# WORK ITEM
Beginning at the line that contains "(** ** Scheduling the report *)", return every remaining line of the data below exactly; return nothing before it.

Start of INPUT MATERIAL

Lemma forEachFrom_calls docId title namespace chunks index :
  let run := Upload.forEachFrom (Upload.uploadChunk docId title namespace) index chunks in
  length run.1 <= length chunks
  /\ (run.2 = Ok tt -> length run.1 = length chunks)
  /\ (forall i request,
        run.1 !! i = Some request ->
        exists chunk,
          chunks !! i = Some chunk
          /\ request ∈ (Upload.uploadChunk docId title namespace chunk (index + i)).1)
  /\ (forall e,
        run.2 = Throw e ->
        exists k chunk,
          chunks !! k = Some chunk
          /\ k <= length run.1
          /\ Upload.uploadChunk docId title namespace chunk (index + k)
             = (drop k run.1, Throw e)
          /\ forall i c, i < k -> chunks !! i = Some c ->
               (Upload.uploadChunk docId title namespace c (index + i)).2 = Ok tt).
Proof.
  revert index. induction chunks as [|chunk chunks IH]; intros index; cbv zeta.
  - simpl. split; [done|]. split; [done|].
    split; [by intros i request Hi; rewrite lookup_nil in Hi|]. done.
  - cbn [Upload.forEachFrom]. unfold Upload.traced_bind.
    destruct (Upload.uploadChunk docId title namespace chunk index)
      as [calls [[]|e]] eqn:Hchunk.
    + pose proof (uploadChunk_Ok docId title namespace chunk index) as Hone.
      rewrite Hchunk in Hone. specialize (Hone eq_refl). simpl in Hone.
      destruct calls as [|call [|? ?]]; try done.
      destruct (IH (S index)) as (Hlen & Hok & Hcalls & Hthrow).
      destruct (Upload.forEachFrom _ (S index) chunks) as [calls' r]. simpl in *.
      split; [lia|]. split; [by intros ->%Hok|]. split.
      * intros [|i] request Hi; simpl in Hi.
        -- injection Hi as <-. exists chunk. split; [done|].
           rewrite Nat.add_0_r, Hchunk. by left.
        -- destruct (Hcalls i request Hi) as (chunk' & Hchunk' & Hin).
           exists chunk'. split; [done|].
           by replace (index + S i) with (S index + i) by lia.
      * intros e He. destruct (Hthrow e He) as (k & chunk' & Hk & Hle & Hfail & Hbefore).
        exists (S k), chunk'. split; [done|]. split; [lia|].
        replace (index + S k) with (S (index + k)) by lia. split; [done|].
        intros [|i] c Hi Hc; simpl in Hc.
        -- injection Hc as <-. by rewrite Nat.add_0_r, Hchunk.
        -- replace (index + S i) with (S (index + i)) by lia.
           apply Hbefore; [lia|done].
    + pose proof (uploadChunk_Throw docId title namespace chunk index e) as Hone.
      rewrite Hchunk in Hone. specialize (Hone eq_refl). simpl in *.
      split; [lia|]. split; [done|]. split.
      * intros i request Hi. destruct calls as [|call [|? ?]]; simpl in Hone; try lia.
        -- by rewrite lookup_nil in Hi.
        -- destruct i as [|i]; [|by rewrite lookup_cons, lookup_nil in Hi].
           injection Hi as <-. exists chunk. split; [done|].
           rewrite Nat.add_0_r, Hchunk. by left.
      * intros e' [= <-]. exists 0, chunk. split; [done|]. split; [lia|].
        rewrite Nat.add_0_r. split; [done|]. intros i c Hi. lia.
Qed.

(** X18.  [uploadDocumentToPinecone] sends the chunks of the document in
    their order, one call for each, the chunk of index [i] under the id
    made of the id of the document and [i]; it sends nothing for a
    document it cannot read.  When it returns, every chunk was sent.
    When it throws, it throws what the upload of some chunk [k] threw:
    the chunks before [k] were uploaded, their [k] calls were made and
    are not taken back, and after them comes the call for chunk [k], if
    its upload got as far as that: none when its embedding could not be
    had or no host is set, one otherwise. *)
Theorem uploadDocumentToPinecone_calls (docId namespace : str) :
  let run := Upload.uploadDocumentToPinecone docId namespace in
  match readGoogleDoc docId with
  | DocFailed error =>
      run = ([], Throw ("Error: Failed to read document: " ++ error))
  | DocRead title text _ =>
      let chunks := chunkText text 500 in
      length run.1 <= length chunks
      /\ (run.2 = Ok tt -> length run.1 = length chunks)
      /\ (forall i request,
            run.1 !! i = Some request ->
            exists chunk host embedding,
              chunks !! i = Some chunk
              /\ Upload.PINECONE_HOST = Some host /\ getEmbedding chunk = Ok embedding
              /\ request = {| Upload.url := pineconeUrl host "/vectors/upsert";
                              Upload.apiKey := Upload.PINECONE_API_KEY;
                              Upload.vectors :=
                                [ {| Upload.id := Upload.vectorId docId i;
                                     Upload.values := embedding;
                                     Upload.metadata :=
                                       {| Upload.text := chunk; Upload.source := title;
                                          Upload.documentId := docId;
                                          Upload.chunkIndex := i |} |} ];
                              Upload.namespace := namespace |})
      /\ (forall e,
            run.2 = Throw e ->
            exists k chunk,
              chunks !! k = Some chunk
              /\ Upload.uploadChunk docId title namespace chunk k = (drop k run.1, Throw e)
              /\ (forall i c, i < k -> chunks !! i = Some c ->
                    (Upload.uploadChunk docId title namespace c i).2 = Ok tt
                    /\ is_Some (run.1 !! i))
              /\ k <= length run.1 <= S k
              /\ (length run.1 = k
                  <-> (exists error, getEmbedding chunk = Throw error)
                      \/ Upload.PINECONE_HOST = None))
  end.
Proof.
  cbv zeta. unfold Upload.uploadDocumentToPinecone.
  destruct (readGoogleDoc docId) as [title text id|error]; [|done].
  cbv zeta.
  destruct (forEachFrom_calls docId title namespace (chunkText text 500) 0)
    as (Hlen & Hok & Hcalls & Hthrow).
  split; [done|]. split; [done|]. split.
  - intros i request Hi. destruct (Hcalls i request Hi) as (chunk & Hchunk & Hin).
    apply uploadChunk_calls in Hin as (_ & host & embedding & Hhost & Hembedding & ->).
    by exists chunk, host, embedding.
  - intros e He. destruct (Hthrow e He) as (k & chunk & Hk & Hle & Hfail & Hbefore).
    simpl in Hfail. exists k, chunk. split; [done|]. split; [done|].
    pose proof (uploadChunk_Throw docId title namespace chunk k e) as Hone.
    pose proof (uploadChunk_quiet docId title namespace chunk k e) as Hquiet.
    rewrite Hfail in Hone, Hquiet. simpl in Hone, Hquiet.
    specialize (Hone eq_refl). specialize (Hquiet eq_refl).
    rewrite length_drop in Hone.
    split; [|split; [lia|]].
    + intros i c Hi Hc. split; [by apply (Hbefore i c)|].
      apply lookup_lt_is_Some. lia.
    + rewrite <- Hquiet. split.
      * intros Hk'. apply nil_length_inv. rewrite length_drop. lia.
      * intros Hnil%(f_equal length). rewrite length_drop in Hnil. simpl in Hnil. lia.
Qed.

End UploadFacts.

Lemma vectorId_inj_witness :
  ("doc" : str) = ("doc" : str) /\ 12 = 12.
Proof. by apply vectorId_inj. Defined.

Lemma uploadDocumentToPinecone_calls_witness :
  length (@Upload.uploadDocumentToPinecone Upload.allUp Upload.accepting
            "doc" "writing-rules").1 = 1
  /\ let run := @Upload.uploadDocumentToPinecone Upload.twoChunks Upload.refusingSecond
                  "doc" "writing-rules" in
     run.2 = Throw "Error: Pinecone upsert failed with code 503"
     /\ exists k, 2 <= S k /\ k <= length run.1 <= S k.
Proof.
  split.
  - exact (proj1 (proj2 (@uploadDocumentToPinecone_calls Upload.allUp Upload.accepting
                           "doc" "writing-rules")) eq_refl).
  - cbv zeta. split; [vm_compute; reflexivity|].
    destruct (proj2 (proj2 (proj2 (@uploadDocumentToPinecone_calls
                                     Upload.twoChunks Upload.refusingSecond
                                     "doc" "writing-rules")))
                "Error: Pinecone upsert failed with code 503")
      as (k & chunk & Hk & Hfail & Hbefore & Hlen & Hquiet).
    + vm_compute. reflexivity.
    + exists k. split; [|exact Hlen].
      destruct k as [|k]; [|lia]. exfalso.
      vm_compute in Hfail. discriminate Hfail.
Defined.

Example uploadDocumentToPinecone_run :
  (@Upload.uploadDocumentToPinecone Upload.allUp Upload.accepting "doc" "writing-rules").2
  = Ok tt
  /\ Upload.id <$> ((@Upload.uploadDocumentToPinecone Upload.allUp Upload.accepting
                       "doc" "writing-rules").1 ≫= Upload.vectors)
     = [ "doc_chunk_0" : str ].
Proof. split; vm_compute; reflexivity. Qed.

(** ** Scheduling the report *)

Lemma showNat_nonEmpty (n : nat) : exists c s, showNat n = c :: s.
Proof.
  unfold showNat. destruct (Nat.to_uint n) eqn:Hn; simpl; eauto.
  exfalso. pose proof (DecimalNat.Unsigned.of_to n) as Hof. rewrite Hn in Hof.
  simpl in Hof. subst n. done.
Qed.

Lemma filter_negb_filter {A} (f : A -> bool) (l : list A) :
  List.filter f (List.filter (fun x => negb (f x)) l) = [].
Proof.
  induction l as [|x l IH]; [done|]. simpl.
  destruct (f x) eqn:Hx; simpl; [done|]. by rewrite Hx.
Qed.

Lemma filter_idempotent {A} (f : A -> bool) (l : list A) :
  List.filter f (List.filter f l) = List.filter f l.
Proof.
  induction l as [|x l IH]; [done|]. simpl.
  destruct (f x) eqn:Hx; simpl; [|done]. by rewrite Hx, IH.
Qed.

End of INPUT MATERIAL

# REPLY
(** ** Scheduling the report *)

Lemma showNat_nonEmpty (n : nat) : exists c s, showNat n = c :: s.
Proof.
  unfold showNat. destruct (Nat.to_uint n) eqn:Hn; simpl; eauto.
  exfalso. pose proof (DecimalNat.Unsigned.of_to n) as Hof. rewrite Hn in Hof.
  simpl in Hof. subst n. done.
Qed.

Lemma filter_negb_filter {A} (f : A -> bool) (l : list A) :
  List.filter f (List.filter (fun x => negb (f x)) l) = [].
Proof.
  induction l as [|x l IH]; [done|]. simpl.
  destruct (f x) eqn:Hx; simpl; [done|]. by rewrite Hx.
Qed.

Lemma filter_idempotent {A} (f : A -> bool) (l : list A) :
  List.filter f (List.filter f l) = List.filter f l.
Proof.
  induction l as [|x l IH]; [done|]. simpl.
  destruct (f x) eqn:Hx; simpl; [|done]. by rewrite Hx, IH.
Qed.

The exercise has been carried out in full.